[dropcap style=’circle’] A [/dropcap] s casas dos poetas são locais estranhos que devemos ter como sentinelas de energias cósmicas, pois dormitam lá os veios que desaguam dos seus lençóis freáticos. São espaços consagrados que nem sempre sabemos definir como espaços singulares. Impunemente não foram ocupados e deixaram um lastro de encanto na sua decadência que não tem preço, não se deve profanar e de todos os lares é este o mais enigmático e o que produz mais encanto nas nossas tenções emocionais. Se para tanto acrescer, as suas vidas difíceis, nem por isso perturba esse chão que parece mergulhado de um silêncio desconhecido de uma manifesta antecâmara de iniciados, pois tal como disse Safo: vedado é o choro na casa de um poeta/ nunca tal pesar se apartará de nós.

Na volúpia das transacções imobiliárias que fazem agora das populações de uma cidade seres em via de uma grande debandada para dar lugar a moradores que nada têm a ver com a terra, os hábitos e sabemos que a cidade, se lhes acrescentarmos as casas em ruínas dos poetas que ao abandono são escombros em plena via citadina, é bem mais que uma moldura para negócios imobiliários. E é da casa do grande simbolista que agora falo que em ruína está prostrada no meio da multidão, talvez que nada saiba já do seu antigo habitante, pois que a mesma Nação que vende todas as casas já pouco sabe dos que nelas viveram, sobretudo se foram poetas: há tantos, não é? – Não, não é. – E os que têm essas casas que para aí andam são “caseiros” do acto poético que não é o mesmo que o lar de um deles.

Saberão as gentes quando se inclinarem para transpor as portas daqueles de que agora falo, e se não souberem as casas, por mais caras que sejam, também não valerão nada. Sem um certo conhecimento destas coisas não há ninguém para habitar, nem as portas nos selam a raiz da nossa intimidade. Ao abandono ficaram muitas e se a de um Almeida Garrett deu lugar a um cubo habitacional depois de lhe retirarem os belos varandins , resvés à de Pessoa, que nem casa era, mas um quarto, onde fizeram um “filme” asséptico que o próprio desdenharia na sua configuração inapropriada.

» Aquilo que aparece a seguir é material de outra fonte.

(* ===== verification/Races.v ===== *)
(** * Runs that go wrong

    Complete runs of small swarms, evaluated step by step, of what the
    hypotheses of the theorems exclude: brokers that disagree on an owner,
    brokers that know none, a verdict that arrives after the rescue, two
    rescues at once, and a verdict with a short identifier. *)

From S2P Require Import Prelude Threads GoStd GoHeap Model Lamport Queue Flow Inventory Interfaces Json JsonProps.
From S2P Require Import JsonDecoded Rfc3339 Wire Keys LedgerApp Router Buffers HTTPClient Http LedgerClient.
From S2P Require Import Broker BrokerMissions BrokerGossip BrokerHTTP BrokerThreads BrokerLive Cluster.
Local Open Scope Z_scope.

(** A broker that has seen the addresses, and a swarm of two brokers. *)
Definition seeing (ips : list string) : Broker (RG := ToyRing) :=
  set_router (go_run (watch_round (Some ips)) (NewSectorRouter 25 "tasks.broker")) initial_broker.

Definition two (b1 b2 : Broker) : Cluster (RG := ToyRing) :=
  mkCluster {[ ip1 := mkPool b1 []; ip2 := mkPool b2 [] ]} [] [] [].

(** What is left of a mission on a broker: queue, shadow and waiting room. *)
Definition traces (ip : string) (c : Cluster (RG := ToyRing)) : option (list Mission * list string * list string) :=
  (λ p, (mh (b_queue (memory p)), keys (b_shadow (memory p)), keys (b_unverified (memory p)))) <$> members c !! ip.

(** Two brokers that take each other for the owner of the sector, as they may
    while one address is missing from the answer each has seen, forward the
    event to each other; the filters drop the forwarded packets, the waiting
    rooms expire, and the event is gone, neither charged nor queued. *)
Example disagreement_loses :
  let c := cluster_run eth ([Own ip1 (alarm_worker ip1); Own ip2 (alarm_worker ip2)] ++
    turns ip1 0 6 ++ turns ip2 0 6 ++ [Deliver 0 1 1 paid; Deliver 1 1 1 paid] ++
    turns ip1 1 6 ++ turns ip2 1 6 ++
    [Own ip1 (Begin (Unverified_janitor (11 * second) ["event-001"]));
     Own ip2 (Begin (Unverified_janitor (11 * second) ["event-001"]))] ++
    turns ip1 2 3 ++ turns ip2 2 3) (two (seeing [ip2]) (seeing [ip1])) in
  length (wire c) = 2%nat ∧ charged c = [] ∧
  traces ip1 c = Some ([], [], []) ∧ traces ip2 c = Some ([], [], []).
Proof. vm_compute. done. Qed.

(** Before the first answer of the name server every broker takes itself for
    the owner: both charge the event and both queue the mission. *)
Example no_ring_charges_twice :
  let c := cluster_run eth ([Own ip1 (alarm_worker ip1); Own ip2 (alarm_worker ip2)] ++
    turns ip1 0 8 ++ turns ip2 0 8) (two initial_broker initial_broker) in
  charged c = [(ip1, alarm); (ip2, alarm)] ∧
  traces ip1 c = Some ([alarm_mission], [], []) ∧ traces ip2 c = Some ([alarm_mission], [], []).
Proof. vm_compute. done. Qed.

(** A verdict that arrives after the owner has left and the rescue has run
    stays in the shadow of the new owner: the same answer of the name server
    starts no further rescue. *)
Example late_verdict_waits :
  let c := cluster_run eth ([Own ip1 (alarm_worker ip1)] ++ turns ip1 0 8 ++
    [Crash ip1; Own ip2 (Begin (Topology_watch (Some [ip2]))); Own ip2 (Begin (Rescuer (eth ip2) []))] ++
    turns ip2 0 1 ++ turns ip2 1 1 ++ [Post 0 1] ++ turns ip2 2 6) pair in
  traces ip2 c = Some ([], ["event-001"], []) ∧
  ∃ p, members c !! ip2 = Some p ∧
    GetOwnerIP 7 (b_router (memory p)) = ip2 ∧
    watch_round (Some [ip2]) (b_router (memory p)) = (Ret false, b_router (memory p)).
Proof.
  intros c. split; [by vm_compute|]. exists (default (mkPool node []) (members c !! ip2)).
  split_and!; by vm_compute.
Qed.

(** Two rescues that overlap queue the same mission twice. *)
Example rescues_overlap :
  let c := cluster_run eth ([Own ip1 (alarm_worker ip1)] ++ turns ip1 0 8 ++ [Post 0 1] ++ turns ip2 0 6 ++
    [Crash ip1; Own ip2 (Begin (Topology_watch (Some [ip2])))] ++ turns ip2 1 1 ++
    [Own ip2 (Begin (Rescuer (eth ip2) ["event-001"])); Own ip2 (Begin (Rescuer (eth ip2) ["event-001"]))] ++
    turns ip2 2 2 ++ turns ip2 3 5 ++ turns ip2 2 4) pair in
  traces ip2 c = Some ([alarm_mission; alarm_mission], [], []).
Proof. vm_compute. done. Qed.

(** A verdict on a mission without an identifier is stored before the log line
    panics, which the HTTP server recovers; the next rescue panics on it and
    nobody recovers that: the broker is gone. *)
Example short_verdict_kills :
  let verdict := sync_request (encode_object [("action", encode_string "ACK"); ("event_id", encode_string "x")]) in
  let c1 := cluster_run eth ([Own ip2 (Begin (Handler 1 "" paid verdict))] ++ turns ip2 0 6) pair in
  let c2 := cluster_run eth ([Own ip2 (Begin (Topology_watch (Some [ip2])))] ++ turns ip2 1 1 ++
    [Own ip2 (Begin (Rescuer (eth ip2) [""]))] ++ turns ip2 2 5) c1 in
  traces ip2 c1 = Some ([], [""], []) ∧ members c2 !! ip2 = None.
Proof. vm_compute. done. Qed.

Não esqueçamos que o poeta é levemente como os gatos, gosta da casa, gosta do tempo das coisas que a desgastam e transformam. Mas estamos num país de movediços e de grandes “imóveis” de uma visão de habitat, estamos numa plataforma de gentes que não sabe honrar o seu legado mais bonito. Encheram-se de coisas para jogarem aos dados financeiros e tolheram a capacidade de reabilitar os sonhos.

António Nobre morreu cedo, não tendo deixado nas paredes da sua casa grandes vestígios de obras nem aclimatado as salas com a sua inquietação. Talvez estivesse recolhido com a saúde que sabemos frágil e «Só» lá habitasse ele e o que estava em queda simbólica no seu um tanto desesperado estado. O desencanto simbolista tem muitas cartas escritas em surdina que nem todos leram pois que para os “poetas” das casas novas não interessa a relação entre os pares. Mas talvez pudesse interessar às Instituições, aos Ministérios, agora que há o da Cultura, mas a Cultura tal como a conhecemos talvez nem precise de casas, mas sim de Festivais e estes “pequenos arranjos” sejam sem dúvida coisas de somenos.

E assim nesta perspectiva de Jogos Florais e muito imprópria para a memória nos vamos dando conta que morrer jovem num local assim, antes como hoje, talvez seja a melhor maneira de escapar a uma tremenda falta de um núcleo central, que é o da sabedoria das pedras falantes.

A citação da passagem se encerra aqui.